▸ **EXERCISE PROMPT**: The answer must be every line below that holds the word "true".

▸ **GIVEN INFORMATION**:
——
Lemma eui64set_refines_set_witness :
  returns (eui64set_remove_and_sort demo_set 7) (fun '(r, s', _) => set_wf s'
    /\ NoDup (keys s') /\ set_of s' = set_of demo_set ∖ {[7]}
    /\ (r = 1 <-> 7 ∈ set_of demo_set)).
Proof.
  apply (eui64set_refines_set demo_set 7 0); [apply demo_set_wf | apply demo_set_wf | lia].
Defined.
(* ===== verification/Mrp.v ===== *)
(** * mrp.h and mrp.c: the MRP state machines, timers and client list

    Per-attribute Applicant and Registrar state machines, the LeaveAll and
    periodic-transmission state machines, the timer wrappers and the list of
    control clients, as executable definitions. *)

From S2P Require Import Prelude Os.
From Stdlib Require Import ZArith Lia.
From stdpp Require Import base tactics list strings option pretty.
Open Scope Z_scope.

(** ** States, events and messages (mrp.h) *)

Inductive applicant_state :=
| MRP_VO_STATE | MRP_VP_STATE | MRP_VN_STATE | MRP_AN_STATE
| MRP_AA_STATE | MRP_QA_STATE | MRP_LA_STATE | MRP_AO_STATE
| MRP_QO_STATE | MRP_AP_STATE | MRP_QP_STATE | MRP_LO_STATE.

Inductive registrar_state := MRP_IN_STATE | MRP_LV_STATE | MRP_MT_STATE.

Inductive mrp_event :=
| MRP_EVENT_BEGIN | MRP_EVENT_NEW | MRP_EVENT_JOIN | MRP_EVENT_LV
| MRP_EVENT_TX | MRP_EVENT_TXLA | MRP_EVENT_TXLAF | MRP_EVENT_RNEW
| MRP_EVENT_RJOININ | MRP_EVENT_RIN | MRP_EVENT_RJOINMT | MRP_EVENT_RMT
| MRP_EVENT_RLV | MRP_EVENT_RLA | MRP_EVENT_FLUSH | MRP_EVENT_REDECLARE
| MRP_EVENT_PERIODIC | MRP_EVENT_PERIODIC_ENABLE
| MRP_EVENT_PERIODIC_DISABLE | MRP_EVENT_LVTIMER | MRP_EVENT_LVATIMER.

Inductive mrp_notify :=
| MRP_NOTIFY_NONE | MRP_NOTIFY_NEW | MRP_NOTIFY_JOIN | MRP_NOTIFY_LV.

Inductive mrp_snd :=
| MRP_SND_NEW | MRP_SND_JOIN | MRP_SND_IN | MRP_SND_LV | MRP_SND_LVA
| MRP_SND_NULL | MRP_SND_NONE.

Inductive mrp_encode := MRP_ENCODE_YES | MRP_ENCODE_OPTIONAL.

Inductive timer_state := MRP_TIMER_PASSIVE | MRP_TIMER_ACTIVE.

#[export] Instance applicant_state_eq_dec : EqDecision applicant_state.
Proof. solve_decision. Defined.
#[export] Instance registrar_state_eq_dec : EqDecision registrar_state.
Proof. solve_decision. Defined.
#[export] Instance mrp_event_eq_dec : EqDecision mrp_event.
Proof. solve_decision. Defined.
#[export] Instance mrp_notify_eq_dec : EqDecision mrp_notify.
Proof. solve_decision. Defined.
#[export] Instance mrp_snd_eq_dec : EqDecision mrp_snd.
Proof. solve_decision. Defined.
#[export] Instance mrp_encode_eq_dec : EqDecision mrp_encode.
Proof. solve_decision. Defined.
#[export] Instance timer_state_eq_dec : EqDecision timer_state.
Proof. solve_decision. Defined.
Lemma leave_pending_snoc st evs e :
  leave_pending st (evs ++ [e]) <->
  leaves e = true \/ joins e = false /\ leave_pending st evs.
Proof.
  unfold leave_pending. rewrite Forall_app, Forall_singleton. split.
  - intros [(b & x & a & E & Hx & Ha)|(Hst & H1 & H2)]; [|auto].
    destruct a as [|y a _] using rev_ind.
    + apply app_inj_tail in E as [_ ->]. auto.
    + rewrite app_comm_cons, app_assoc in E. apply app_inj_tail in E as [-> ->].
      rewrite Forall_app, Forall_singleton in Ha. destruct Ha. right. split; [done|].
      left. by exists b, x, a.
  - intros [He|(Hj & [(b & x & a & -> & Hx & Ha)|[Hst Ha]])].
    + left. by exists evs, e, [].
    + left. exists b, x, (a ++ [e]). rewrite <- app_assoc. split_and!; auto.
      by apply Forall_app; split; [|apply Forall_singleton].
    + auto.
Qed.

Lemma registrar_run_snoc r evs e s :
  exists s', (registrar_run r (evs ++ [e]) s).1
             = (mrp_registrar_fsm (registrar_run r evs s).1 e s').1.2.
Proof.
  exists (registrar_run r evs s).2. rewrite registrar_run_app.
  destruct (registrar_run r evs s) as [r1 s1]. unfold registrar_run. cbn.
  by destruct (mrp_registrar_fsm r1 e s1) as [[??]?].
Qed.

(** The state of a registered attribute is IN or LV, and LV exactly while a
    leave is pending. *)
Lemma registrar_run_lv evs r s :
  reg_mrp_state r <> MRP_MT_STATE -> Forall (fun e => deregisters e = false) evs ->
  reg_mrp_state (registrar_run r evs s).1 = MRP_LV_STATE
  <-> leave_pending (reg_mrp_state r) evs.
Proof.
  intros Hr. induction evs as [|e evs IH] using rev_ind; intros Hf.
  - cbn. split; [intros H; right; by split|].
    intros [(b & x & a & E & _)|[H _]]; [|done]. by destruct b.
  - rewrite Forall_app, Forall_singleton in Hf. destruct Hf as [Hf He].
    pose proof (registrar_run_stays evs r s Hf Hr) as Hs. specialize (IH Hf).
    rewrite leave_pending_snoc, <- IH. clear IH.
    destruct (registrar_run_snoc r evs e s) as [s1 ->].
    destruct (registrar_run r evs s).1 as [st n mac]. cbn in Hs |- *.
    destruct e, st; try discriminate; try done; cbn; intuition congruence.
Qed.

(** C29: the leave protocol: a registered attribute stays registered (in IN or
    LV) through any sequence of events without a leave-timer expiry, flush or
    initialisation.  It is in LV exactly when a leave is pending: a Leave,
    LeaveAll (received or sent) or Re-Declare that no Join or New followed,
    whatever other events came after it.  When the leave timer then expires, the
    attribute is deregistered with a Leave notification exactly when a leave is
    pending, and stays IN with no notification otherwise. *)
Theorem registrar_leave_protocol r evs s :
  reg_mrp_state r <> MRP_MT_STATE ->
  Forall (fun e => deregisters e = false) evs ->
  let r1 := (registrar_run r evs s).1 in
  let r2 := (registrar_run r (evs ++ [MRP_EVENT_LVTIMER]) s).1 in
  reg_mrp_state r1 <> MRP_MT_STATE
  /\ (reg_mrp_state r1 = MRP_LV_STATE <-> leave_pending (reg_mrp_state r) evs)
  /\ (reg_mrp_state r2 = MRP_MT_STATE <-> leave_pending (reg_mrp_state r) evs)
  /\ (leave_pending (reg_mrp_state r) evs -> reg_notify r2 = MRP_NOTIFY_LV)
  /\ (~ leave_pending (reg_mrp_state r) evs ->
       reg_mrp_state r2 = MRP_IN_STATE /\ reg_notify r2 = MRP_NOTIFY_NONE).
Proof.
  intros Hr Hf r1 r2. pose proof (registrar_run_stays evs r s Hf Hr) as Hs.
  rewrite <- (registrar_run_lv evs r s Hr Hf). fold r1 in Hs |- *.
  assert (exists s', r2 = (mrp_registrar_fsm r1 MRP_EVENT_LVTIMER s').1.2) as [s' ->]
    by apply registrar_run_snoc.
  destruct r1 as [[] n mac]; cbn in *; intuition congruence.
Qed.

(** ** Timers *)

(** [mrpd_timer_start_interval] converts milliseconds exactly: the
    itimerspec it arms denotes the requested value and interval and its
    nanosecond fields are within the bounds the kernel accepts. *)
Theorem timer_start_exact fd value interval w :
  0 <= value -> 0 <= interval ->
  exists it, w_trace (snd (mrpd_timer_start_interval fd value interval w))
             = w_trace w ++ [ASettime fd it]
  /\ it_value_sec it * 1000000000 + it_value_nsec it = value * 1000000
  /\ it_interval_sec it * 1000000000 + it_interval_nsec it = interval * 1000000
  /\ 0 <= it_value_nsec it < 1000000000 /\ 0 <= it_interval_nsec it < 1000000000.
Proof.
  intros Hv Hi. unfold mrpd_timer_start_interval.
  destruct (Z.eqb_spec interval 0) as [->|Hne]; cbn -[Z.div Z.modulo Z.mul];
    eexists; (split; [reflexivity|]); cbn -[Z.div Z.modulo Z.mul];
    Z.div_mod_to_equations; lia.
Qed.

(** The LeaveAll timer is armed for a random time in
    [LeaveAllTime, 1.5 LeaveAllTime), i.e. at least 10 s and under 15 s,
    when it is not already running. *)
Theorem lvatimer_start_range s :
  (forall n, 0 <= os_random n) ->
  lva_timer_running (m_db s) = false ->
  exists it, w_trace (m_w (snd (mrp_lvatimer_start s)))
             = w_trace (m_w s) ++ [ASettime (lva_timer (m_db s)) it]
  /\ 10000 * 1000000
     <= it_value_sec it * 1000000000 + it_value_nsec it < 15000 * 1000000.
Proof.
  intros Hr Hrun. unfold mrp_lvatimer_start. rewrite Hrun.
  eexists; split; [reflexivity|].
  cbn -[Z.div Z.modulo Z.mul Z.rem Z.add].
  unfold MRP_LVATIMER_VAL. change (10000 / 2) with 5000.
  pose proof (Z.rem_bound_pos _ 5000 (Hr (w_tick (m_w s))) eq_refl) as Hrem.
  revert Hrem. generalize (Z.rem (os_random (w_tick (m_w s))) 5000). intros m Hm.
  Z.div_mod_to_equations. lia.
Qed.

(** One LeaveAll per expiry: after the LeaveAll timer expires, exactly the
    next transmit opportunity carries a LeaveAll message, the following one
    does not, and receiving a LeaveAll cancels a pending one. *)
Theorem lvatimer_fsm_one_leaveall s :
  let s1 := snd (mrp_lvatimer_fsm MRP_EVENT_LVATIMER s) in
  let s2 := snd (mrp_lvatimer_fsm MRP_EVENT_TX s1) in
  let s3 := snd (mrp_lvatimer_fsm MRP_EVENT_TX s2) in
  let s4 := snd (mrp_lvatimer_fsm MRP_EVENT_TX
                   (snd (mrp_lvatimer_fsm MRP_EVENT_RLA s1))) in
  lva_tx (lva (m_db s1)) = false
  /\ lva (m_db s2) = Timer MRP_TIMER_PASSIVE true MRP_SND_LVA
  /\ lva_tx (lva (m_db s3)) = false /\ lva_tx (lva (m_db s4)) = false.
Proof. cbn. repeat (case_match; cbn); auto. Qed.

End RegistrarProps.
——
▸ **SOLUTION FOR THIS EXERCISE**:
  leaves e = true \/ joins e = false /\ leave_pending st evs.
  /\ lva (m_db s2) = Timer MRP_TIMER_PASSIVE true MRP_SND_LVA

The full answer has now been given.